### [Available records]

********************

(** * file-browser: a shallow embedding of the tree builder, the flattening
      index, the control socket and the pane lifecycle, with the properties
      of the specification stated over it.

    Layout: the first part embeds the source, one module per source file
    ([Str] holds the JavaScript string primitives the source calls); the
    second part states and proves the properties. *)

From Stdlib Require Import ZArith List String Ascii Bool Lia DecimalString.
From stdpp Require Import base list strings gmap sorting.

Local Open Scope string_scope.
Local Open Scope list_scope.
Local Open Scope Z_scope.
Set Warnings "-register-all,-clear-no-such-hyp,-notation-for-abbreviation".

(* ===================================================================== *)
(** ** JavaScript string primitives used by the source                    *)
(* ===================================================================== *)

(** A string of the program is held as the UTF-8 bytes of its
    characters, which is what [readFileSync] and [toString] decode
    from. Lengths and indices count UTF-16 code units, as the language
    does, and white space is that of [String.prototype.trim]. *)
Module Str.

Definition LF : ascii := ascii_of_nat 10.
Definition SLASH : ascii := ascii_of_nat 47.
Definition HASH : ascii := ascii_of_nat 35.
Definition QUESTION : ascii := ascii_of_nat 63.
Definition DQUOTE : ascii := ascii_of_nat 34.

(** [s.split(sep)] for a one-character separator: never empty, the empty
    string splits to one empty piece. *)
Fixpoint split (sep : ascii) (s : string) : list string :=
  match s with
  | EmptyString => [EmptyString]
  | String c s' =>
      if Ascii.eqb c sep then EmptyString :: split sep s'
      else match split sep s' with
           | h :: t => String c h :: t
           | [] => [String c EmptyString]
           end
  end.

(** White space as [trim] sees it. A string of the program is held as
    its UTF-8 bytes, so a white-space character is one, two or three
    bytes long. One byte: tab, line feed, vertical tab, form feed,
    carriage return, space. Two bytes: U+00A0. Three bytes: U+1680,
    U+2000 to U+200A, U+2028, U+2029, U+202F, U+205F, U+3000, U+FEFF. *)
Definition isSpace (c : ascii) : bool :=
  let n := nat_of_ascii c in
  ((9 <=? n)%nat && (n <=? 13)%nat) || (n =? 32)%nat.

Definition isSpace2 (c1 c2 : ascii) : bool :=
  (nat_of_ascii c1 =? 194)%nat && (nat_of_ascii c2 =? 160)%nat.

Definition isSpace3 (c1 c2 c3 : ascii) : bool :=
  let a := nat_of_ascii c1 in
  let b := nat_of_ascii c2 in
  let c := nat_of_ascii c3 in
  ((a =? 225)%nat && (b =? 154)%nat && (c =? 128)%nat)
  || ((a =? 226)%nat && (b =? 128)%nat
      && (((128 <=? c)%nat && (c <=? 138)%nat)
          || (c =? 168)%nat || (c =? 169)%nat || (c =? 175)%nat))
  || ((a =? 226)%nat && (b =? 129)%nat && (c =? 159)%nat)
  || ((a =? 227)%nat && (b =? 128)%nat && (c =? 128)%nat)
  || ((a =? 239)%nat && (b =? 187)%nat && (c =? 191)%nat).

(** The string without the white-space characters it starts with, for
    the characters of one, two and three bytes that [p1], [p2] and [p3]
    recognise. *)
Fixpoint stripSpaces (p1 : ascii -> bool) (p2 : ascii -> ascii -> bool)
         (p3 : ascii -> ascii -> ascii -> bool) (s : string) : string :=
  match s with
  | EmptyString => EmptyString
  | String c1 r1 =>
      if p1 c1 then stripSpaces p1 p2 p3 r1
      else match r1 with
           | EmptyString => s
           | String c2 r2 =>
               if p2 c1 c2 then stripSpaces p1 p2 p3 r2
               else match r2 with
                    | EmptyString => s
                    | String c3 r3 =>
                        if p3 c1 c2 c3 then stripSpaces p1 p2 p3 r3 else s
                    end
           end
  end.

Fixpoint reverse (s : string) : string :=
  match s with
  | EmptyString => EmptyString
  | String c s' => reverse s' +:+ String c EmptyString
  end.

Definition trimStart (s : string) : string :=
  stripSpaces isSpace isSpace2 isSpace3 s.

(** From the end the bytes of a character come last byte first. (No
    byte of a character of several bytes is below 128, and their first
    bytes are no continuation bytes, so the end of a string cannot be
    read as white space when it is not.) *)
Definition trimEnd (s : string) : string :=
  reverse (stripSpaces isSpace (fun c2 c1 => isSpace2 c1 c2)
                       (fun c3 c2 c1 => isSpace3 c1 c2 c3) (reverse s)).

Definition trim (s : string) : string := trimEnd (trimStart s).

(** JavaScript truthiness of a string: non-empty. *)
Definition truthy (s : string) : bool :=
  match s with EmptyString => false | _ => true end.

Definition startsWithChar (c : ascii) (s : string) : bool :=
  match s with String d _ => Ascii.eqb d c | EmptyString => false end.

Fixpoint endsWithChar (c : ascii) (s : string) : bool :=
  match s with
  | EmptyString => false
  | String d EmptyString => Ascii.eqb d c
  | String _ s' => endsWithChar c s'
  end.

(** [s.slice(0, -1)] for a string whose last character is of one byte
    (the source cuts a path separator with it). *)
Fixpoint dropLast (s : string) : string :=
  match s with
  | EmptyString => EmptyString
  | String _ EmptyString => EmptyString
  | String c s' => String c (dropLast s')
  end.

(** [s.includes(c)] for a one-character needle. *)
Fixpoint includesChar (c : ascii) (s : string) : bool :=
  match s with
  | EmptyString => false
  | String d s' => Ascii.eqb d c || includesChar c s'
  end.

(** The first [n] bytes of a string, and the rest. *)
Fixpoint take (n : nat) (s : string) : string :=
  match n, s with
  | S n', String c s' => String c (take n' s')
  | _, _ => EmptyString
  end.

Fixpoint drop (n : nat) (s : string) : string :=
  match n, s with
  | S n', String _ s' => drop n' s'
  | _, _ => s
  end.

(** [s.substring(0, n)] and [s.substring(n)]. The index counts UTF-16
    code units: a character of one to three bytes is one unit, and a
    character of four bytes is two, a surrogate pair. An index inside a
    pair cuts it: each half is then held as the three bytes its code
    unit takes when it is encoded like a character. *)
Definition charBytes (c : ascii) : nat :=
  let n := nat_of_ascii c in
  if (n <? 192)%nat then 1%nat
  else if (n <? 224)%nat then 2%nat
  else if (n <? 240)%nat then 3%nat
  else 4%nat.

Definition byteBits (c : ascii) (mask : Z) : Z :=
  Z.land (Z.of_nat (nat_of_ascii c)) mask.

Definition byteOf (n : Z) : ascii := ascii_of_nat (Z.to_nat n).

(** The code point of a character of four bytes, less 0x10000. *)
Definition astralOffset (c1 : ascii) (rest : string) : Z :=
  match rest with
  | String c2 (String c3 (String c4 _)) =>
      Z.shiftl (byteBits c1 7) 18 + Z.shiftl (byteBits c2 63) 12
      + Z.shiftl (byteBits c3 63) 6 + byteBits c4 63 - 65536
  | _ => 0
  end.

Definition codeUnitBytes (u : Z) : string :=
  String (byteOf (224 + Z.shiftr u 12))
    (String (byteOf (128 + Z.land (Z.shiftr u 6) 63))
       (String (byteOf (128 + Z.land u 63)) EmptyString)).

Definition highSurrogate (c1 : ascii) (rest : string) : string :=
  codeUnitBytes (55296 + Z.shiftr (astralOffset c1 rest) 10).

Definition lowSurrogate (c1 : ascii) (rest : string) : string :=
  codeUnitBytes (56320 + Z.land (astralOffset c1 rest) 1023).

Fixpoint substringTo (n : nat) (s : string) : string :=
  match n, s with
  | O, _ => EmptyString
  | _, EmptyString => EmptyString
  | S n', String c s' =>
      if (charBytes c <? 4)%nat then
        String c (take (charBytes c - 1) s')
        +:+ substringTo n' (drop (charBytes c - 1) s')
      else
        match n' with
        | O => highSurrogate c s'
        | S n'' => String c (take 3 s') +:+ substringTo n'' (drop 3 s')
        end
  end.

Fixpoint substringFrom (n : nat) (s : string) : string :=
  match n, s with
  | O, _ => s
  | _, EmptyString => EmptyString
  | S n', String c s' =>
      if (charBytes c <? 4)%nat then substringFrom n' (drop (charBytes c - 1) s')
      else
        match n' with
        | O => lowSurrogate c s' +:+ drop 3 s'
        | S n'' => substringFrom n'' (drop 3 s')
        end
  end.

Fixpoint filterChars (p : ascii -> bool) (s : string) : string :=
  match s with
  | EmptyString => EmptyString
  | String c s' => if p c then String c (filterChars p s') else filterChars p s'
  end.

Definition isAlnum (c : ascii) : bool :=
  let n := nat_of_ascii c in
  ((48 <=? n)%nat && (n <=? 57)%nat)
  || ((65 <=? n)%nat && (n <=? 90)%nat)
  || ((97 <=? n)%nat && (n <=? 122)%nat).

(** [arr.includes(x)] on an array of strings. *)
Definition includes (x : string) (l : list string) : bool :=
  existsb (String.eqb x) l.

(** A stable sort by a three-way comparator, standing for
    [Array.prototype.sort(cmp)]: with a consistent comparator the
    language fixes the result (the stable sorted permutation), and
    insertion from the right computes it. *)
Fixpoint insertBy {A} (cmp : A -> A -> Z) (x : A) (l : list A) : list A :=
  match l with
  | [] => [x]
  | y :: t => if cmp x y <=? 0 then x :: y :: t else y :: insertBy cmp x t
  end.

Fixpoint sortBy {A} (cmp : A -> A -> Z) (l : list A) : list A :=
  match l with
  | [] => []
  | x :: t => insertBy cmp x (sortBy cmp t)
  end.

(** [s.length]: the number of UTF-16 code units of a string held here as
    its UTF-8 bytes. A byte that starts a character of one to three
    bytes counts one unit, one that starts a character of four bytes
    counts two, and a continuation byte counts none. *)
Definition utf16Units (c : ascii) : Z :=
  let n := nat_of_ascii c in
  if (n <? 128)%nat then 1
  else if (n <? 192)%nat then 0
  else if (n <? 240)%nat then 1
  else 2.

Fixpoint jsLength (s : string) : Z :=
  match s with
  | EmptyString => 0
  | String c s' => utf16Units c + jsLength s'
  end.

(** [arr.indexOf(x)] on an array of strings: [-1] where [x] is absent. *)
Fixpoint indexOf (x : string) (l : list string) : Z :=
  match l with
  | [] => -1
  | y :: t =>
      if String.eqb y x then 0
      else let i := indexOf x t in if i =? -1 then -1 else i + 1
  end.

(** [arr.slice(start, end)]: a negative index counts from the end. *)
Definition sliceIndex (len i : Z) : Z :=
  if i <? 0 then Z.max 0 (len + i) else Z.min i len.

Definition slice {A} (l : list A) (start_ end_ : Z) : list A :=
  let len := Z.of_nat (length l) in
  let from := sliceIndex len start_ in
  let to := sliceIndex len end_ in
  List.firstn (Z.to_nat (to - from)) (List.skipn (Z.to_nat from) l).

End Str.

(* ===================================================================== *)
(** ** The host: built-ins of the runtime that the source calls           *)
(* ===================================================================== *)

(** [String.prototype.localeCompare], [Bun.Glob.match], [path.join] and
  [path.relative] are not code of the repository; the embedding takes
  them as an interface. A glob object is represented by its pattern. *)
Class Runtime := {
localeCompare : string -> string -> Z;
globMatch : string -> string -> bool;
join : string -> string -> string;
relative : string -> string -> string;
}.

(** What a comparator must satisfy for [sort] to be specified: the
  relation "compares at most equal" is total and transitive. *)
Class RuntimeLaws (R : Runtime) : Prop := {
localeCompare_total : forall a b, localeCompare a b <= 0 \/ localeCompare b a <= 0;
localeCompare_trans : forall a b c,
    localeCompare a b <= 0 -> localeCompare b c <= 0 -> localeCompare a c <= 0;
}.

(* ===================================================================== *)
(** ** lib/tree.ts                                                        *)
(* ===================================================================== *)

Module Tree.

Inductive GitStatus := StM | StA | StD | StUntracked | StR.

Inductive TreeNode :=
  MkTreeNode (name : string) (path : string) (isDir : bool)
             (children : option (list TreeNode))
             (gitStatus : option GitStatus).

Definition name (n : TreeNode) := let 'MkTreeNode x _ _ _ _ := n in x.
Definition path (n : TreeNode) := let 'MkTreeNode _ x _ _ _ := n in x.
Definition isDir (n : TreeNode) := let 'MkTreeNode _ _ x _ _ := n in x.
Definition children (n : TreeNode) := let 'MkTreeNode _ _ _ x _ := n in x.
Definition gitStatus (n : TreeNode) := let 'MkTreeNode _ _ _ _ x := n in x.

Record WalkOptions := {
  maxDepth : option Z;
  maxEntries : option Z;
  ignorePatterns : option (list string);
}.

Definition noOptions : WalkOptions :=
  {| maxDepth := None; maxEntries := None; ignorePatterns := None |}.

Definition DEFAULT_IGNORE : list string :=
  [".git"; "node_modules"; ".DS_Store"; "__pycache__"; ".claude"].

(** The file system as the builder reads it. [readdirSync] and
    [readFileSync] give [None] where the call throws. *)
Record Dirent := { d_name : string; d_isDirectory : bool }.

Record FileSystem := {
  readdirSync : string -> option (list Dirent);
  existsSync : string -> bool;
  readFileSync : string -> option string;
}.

********************

### [What the task requires]
Gather each line from the entries above that includes the word "takes".

### [Problem solution]
    unit takes when it is encoded like a character. *)
  [path.relative] are not code of the repository; the embedding takes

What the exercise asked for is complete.